* REQUIRED WORK
Transcribe the data underneath exactly, keeping every word in place.

*** Opening of INPUT DATA ***

(** [open(p, "wb").write(d)]: creates or truncates a regular file. *)
Definition write (fs : node) (p : Path) (d : string) : exn + node :=
  match lookup fs (parts p) with
  | Some (Dir _) => inl IsADirectoryError
  | _ =>
      match put fs (parts p) (File d) with
      | Some fs' => inr fs'
      | None => inl (missing_error fs (removelast (parts p)))
      end
  end.

(** [shutil.copyfile(src, dst)]: an existing regular file at [dst] is
    replaced. *)
Definition copyfile (fs : node) (src dst : Path) : exn + node :=
  if exists_ fs src && bool_decide (parts src = parts dst)
  then inl SameFileError
  else match read fs src with
       | inl e => inl e
       | inr d => write fs dst d
       end.

(** [shutil.copytree(src, dst)] with [dirs_exist_ok=False]: the
    destination must not exist; its missing ancestors are created. *)
Definition copytree (fs : node) (src dst : Path) : exn + node :=
  match lookup fs (parts src) with
  | None => inl (missing_error fs (parts src))
  | Some (File _) => inl NotADirectoryError
  | Some (Dir l) =>
      if exists_ fs dst then inl FileExistsError
      else if PurePath.is_prefix (parts src) (parts dst)
      then inl ShutilError
      else
        match mkdirs fs (removelast (parts dst)) with
        | inl FileExistsError => inl NotADirectoryError
        | inl e => inl e
        | inr fs1 =>
            match put fs1 (parts dst) (Dir l) with
            | Some fs2 => inr fs2
            | None => inl OSError
            end
        end
  end.

(** [os.rename(src, dst)]. *)
Definition rename (fs : node) (src dst : Path) : exn + node :=
  match lookup fs (parts src) with
  | None => inl (missing_error fs (parts src))
  | Some s =>
      if bool_decide (parts src = parts dst) then inr fs
      else if PurePath.is_prefix (parts src) (parts dst)
              || PurePath.is_prefix (parts dst) (parts src)
      then inl OSError
      else
        let go :=
          match remove fs (parts src) with
          | Some fs1 =>
              match put fs1 (parts dst) s with
              | Some fs2 => inr fs2
              | None => inl (missing_error fs (removelast (parts dst)))
              end
          | None => inl OSError
          end in
        match lookup fs (parts dst), s with
        | Some (Dir _), File _ => inl IsADirectoryError
        | Some (Dir (_ :: _)), Dir _ => inl OSError
        | Some (File _), Dir _ => inl NotADirectoryError
        | _, _ => go
        end
  end.

(** [shutil.rmtree(p)]. *)
Definition rmtree (fs : node) (p : Path) : exn + node :=
  match lookup fs (parts p) with
  | None => inl (missing_error fs (parts p))
  | Some (File _) => inl NotADirectoryError
  | Some (Dir _) =>
      match remove fs (parts p) with
      | Some fs' => inr fs'
      | None => inl OSError
      end
  end.

(** [os.mkdir(p)]. *)
Definition mkdir (fs : node) (p : Path) : exn + node :=
  match lookup fs (parts p) with
  | Some _ => inl FileExistsError
  | None =>
      match lookup fs (removelast (parts p)) with
      | Some (Dir _) =>
          match put fs (parts p) (Dir []) with
          | Some fs' => inr fs'
          | None => inl OSError
          end
      | Some (File _) => inl NotADirectoryError
      | None => inl (missing_error fs (removelast (parts p)))
      end
  end.

(** [Path.unlink()]. *)
Definition unlink (fs : node) (p : Path) : exn + node :=
  match lookup fs (parts p) with
  | None => inl (missing_error fs (parts p))
  | Some (Dir _) => inl IsADirectoryError
  | Some (File _) =>
      match remove fs (parts p) with
      | Some fs' => inr fs'
      | None => inl OSError
      end
  end.

(** [shutil.move(src, dst)]: into [dst] when it is a directory, onto
    [dst] otherwise; when [os.rename] fails the source is copied and
    then deleted. *)
Definition move_onto (fs : node) (src real_dst : Path) : exn + node :=
  match rename fs src real_dst with
  | inr fs' => inr fs'
  | inl _ =>
      if is_dir fs src then
        if PurePath.is_prefix (parts src) (parts real_dst)
        then inl ShutilError
        else match copytree fs src real_dst with
             | inl e => inl e
             | inr fs1 => rmtree fs1 src
             end
      else match copyfile fs src real_dst with
           | inl e => inl e
           | inr fs1 => unlink fs1 src
           end
  end.

Definition move (fs : node) (src dst : Path) : exn + node :=
  if is_dir fs dst && negb (bool_decide (parts src = parts dst)) then
    let real_dst := PurePath.join_str dst (PurePath.name src) in
    if exists_ fs real_dst then inl ShutilError
    else move_onto fs src real_dst
  else move_onto fs src dst.

(** [Path.stat().st_size] summed as [_stat_size] does. *)
Definition stat_size (fs : node) (p : Path) : nat :=
  match lookup fs (parts p) with
  | Some n => size n
  | None => 0
  end.

End FS.

(** ** Data model *)

(** [InstallStatus] of [model_install_base.py]. *)
Inductive InstallStatus :=
  | WAITING | DOWNLOADING | DOWNLOADS_DONE | RUNNING
  | COMPLETED | ERROR | CANCELLED.

#[global] Instance InstallStatus_eq_dec : EqDecision InstallStatus.
Proof. solve_decision. Defined.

*** Close of INPUT DATA ***

* COMPLETED EXERCISE
(** [open(p, "wb").write(d)]: creates or truncates a regular file. *)
Definition write (fs : node) (p : Path) (d : string) : exn + node :=
  match lookup fs (parts p) with
  | Some (Dir _) => inl IsADirectoryError
  | _ =>
      match put fs (parts p) (File d) with
      | Some fs' => inr fs'
      | None => inl (missing_error fs (removelast (parts p)))
      end
  end.

(** [shutil.copyfile(src, dst)]: an existing regular file at [dst] is
    replaced. *)
Definition copyfile (fs : node) (src dst : Path) : exn + node :=
  if exists_ fs src && bool_decide (parts src = parts dst)
  then inl SameFileError
  else match read fs src with
       | inl e => inl e
       | inr d => write fs dst d
       end.

(** [shutil.copytree(src, dst)] with [dirs_exist_ok=False]: the
    destination must not exist; its missing ancestors are created. *)
Definition copytree (fs : node) (src dst : Path) : exn + node :=
  match lookup fs (parts src) with
  | None => inl (missing_error fs (parts src))
  | Some (File _) => inl NotADirectoryError
  | Some (Dir l) =>
      if exists_ fs dst then inl FileExistsError
      else if PurePath.is_prefix (parts src) (parts dst)
      then inl ShutilError
      else
        match mkdirs fs (removelast (parts dst)) with
        | inl FileExistsError => inl NotADirectoryError
        | inl e => inl e
        | inr fs1 =>
            match put fs1 (parts dst) (Dir l) with
            | Some fs2 => inr fs2
            | None => inl OSError
            end
        end
  end.

(** [os.rename(src, dst)]. *)
Definition rename (fs : node) (src dst : Path) : exn + node :=
  match lookup fs (parts src) with
  | None => inl (missing_error fs (parts src))
  | Some s =>
      if bool_decide (parts src = parts dst) then inr fs
      else if PurePath.is_prefix (parts src) (parts dst)
              || PurePath.is_prefix (parts dst) (parts src)
      then inl OSError
      else
        let go :=
          match remove fs (parts src) with
          | Some fs1 =>
              match put fs1 (parts dst) s with
              | Some fs2 => inr fs2
              | None => inl (missing_error fs (removelast (parts dst)))
              end
          | None => inl OSError
          end in
        match lookup fs (parts dst), s with
        | Some (Dir _), File _ => inl IsADirectoryError
        | Some (Dir (_ :: _)), Dir _ => inl OSError
        | Some (File _), Dir _ => inl NotADirectoryError
        | _, _ => go
        end
  end.

(** [shutil.rmtree(p)]. *)
Definition rmtree (fs : node) (p : Path) : exn + node :=
  match lookup fs (parts p) with
  | None => inl (missing_error fs (parts p))
  | Some (File _) => inl NotADirectoryError
  | Some (Dir _) =>
      match remove fs (parts p) with
      | Some fs' => inr fs'
      | None => inl OSError
      end
  end.

(** [os.mkdir(p)]. *)
Definition mkdir (fs : node) (p : Path) : exn + node :=
  match lookup fs (parts p) with
  | Some _ => inl FileExistsError
  | None =>
      match lookup fs (removelast (parts p)) with
      | Some (Dir _) =>
          match put fs (parts p) (Dir []) with
          | Some fs' => inr fs'
          | None => inl OSError
          end
      | Some (File _) => inl NotADirectoryError
      | None => inl (missing_error fs (removelast (parts p)))
      end
  end.

(** [Path.unlink()]. *)
Definition unlink (fs : node) (p : Path) : exn + node :=
  match lookup fs (parts p) with
  | None => inl (missing_error fs (parts p))
  | Some (Dir _) => inl IsADirectoryError
  | Some (File _) =>
      match remove fs (parts p) with
      | Some fs' => inr fs'
      | None => inl OSError
      end
  end.

(** [shutil.move(src, dst)]: into [dst] when it is a directory, onto
    [dst] otherwise; when [os.rename] fails the source is copied and
    then deleted. *)
Definition move_onto (fs : node) (src real_dst : Path) : exn + node :=
  match rename fs src real_dst with
  | inr fs' => inr fs'
  | inl _ =>
      if is_dir fs src then
        if PurePath.is_prefix (parts src) (parts real_dst)
        then inl ShutilError
        else match copytree fs src real_dst with
             | inl e => inl e
             | inr fs1 => rmtree fs1 src
             end
      else match copyfile fs src real_dst with
           | inl e => inl e
           | inr fs1 => unlink fs1 src
           end
  end.

Definition move (fs : node) (src dst : Path) : exn + node :=
  if is_dir fs dst && negb (bool_decide (parts src = parts dst)) then
    let real_dst := PurePath.join_str dst (PurePath.name src) in
    if exists_ fs real_dst then inl ShutilError
    else move_onto fs src real_dst
  else move_onto fs src dst.

(** [Path.stat().st_size] summed as [_stat_size] does. *)
Definition stat_size (fs : node) (p : Path) : nat :=
  match lookup fs (parts p) with
  | Some n => size n
  | None => 0
  end.

End FS.

(** ** Data model *)

(** [InstallStatus] of [model_install_base.py]. *)
Inductive InstallStatus :=
  | WAITING | DOWNLOADING | DOWNLOADS_DONE | RUNNING
  | COMPLETED | ERROR | CANCELLED.

#[global] Instance InstallStatus_eq_dec : EqDecision InstallStatus.
Proof. solve_decision. Defined.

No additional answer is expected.